Set down, please, exactly the lines below that run from the line with "page and a physical" to the line with "read-only flag is", both lines included.

----

(** C4: mapping a range of unmapped pages, with at least three free frames per
    page and a physical address that keeps in step with the virtual one,
    succeeds; afterwards every address of the range translates, by the walk that
    takes the user bit of all four levels, to its page of the physical range, open
    to user mode exactly when the flags ask for it, and may be written (the
    read-only flag is not looked at); every other address of the same half
    translates as before, and the result is an address space again. *)
Theorem map_physical_maps asid s o l big root B start end_ physical fl :
  root_of asid s = Ok (root, s) -> address_space s o l big root -> block_base 4 B ->
  B <= start < end_ -> end_ <= B + 2 ^ 48 -> end_ < 2 ^ 64 ->
  start mod 4096 = 0 -> end_ mod 4096 = 0 ->
  0 <= physical -> physical mod 4096 = 0 -> physical + (end_ - start) <= 2 ^ 52 ->
  in_step 4 start end_ physical ->
  (forall v, start <= v < end_ -> translate (tables s) 4 root v = None) ->
  3 * ((end_ - start) / 4096) <= Z.of_nat (length l) ->
  exists s' o' l', map_physical asid start end_ physical fl s = Ok (tt, s') /\
    address_space s' o' l' big root /\ rest_same s s' /\
    (forall v, in_block 4 B v ->
      translate (tables s') 4 root v =
        (if (start <=? v) && (v <? end_)
         then Some (physical + (v - v mod 4096 - start), has_flag fl flags_user)
         else translate (tables s) 4 root v)) /\
    (forall v, start <= v < end_ -> writable (tables s') 4 root v = true).
Proof.
  intros Hr Has HB Hrg Hend. intros.
  destruct (map_physical_spec asid s o l big root B start end_ physical fl) as (s' & o' & l' & E & A & R & _ & Ht);
    [done..|]. exists s', o', l'. do 4 (split; [done|]). intros v Hv. assert (0 <= v) by (destruct HB; lia).
  destruct A as [Aok _ Aroot _]. eapply mapped_writable; [apply Aok|done|by rewrite prefix_4|].
  rewrite <- translate_None, Ht by (unfold in_block; change (es 5) with (2 ^ 48); lia).
  rewrite (proj2 (Z.leb_le _ _)), (proj2 (Z.ltb_lt _ _)) by lia. done.
Qed.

----

Completed exercise:
    page and a physical address that keeps in step with the virtual one,
    succeeds; afterwards every address of the range translates, by the walk that
    takes the user bit of all four levels, to its page of the physical range, open
    to user mode exactly when the flags ask for it, and may be written (the
    read-only flag is not looked at); every other address of the same half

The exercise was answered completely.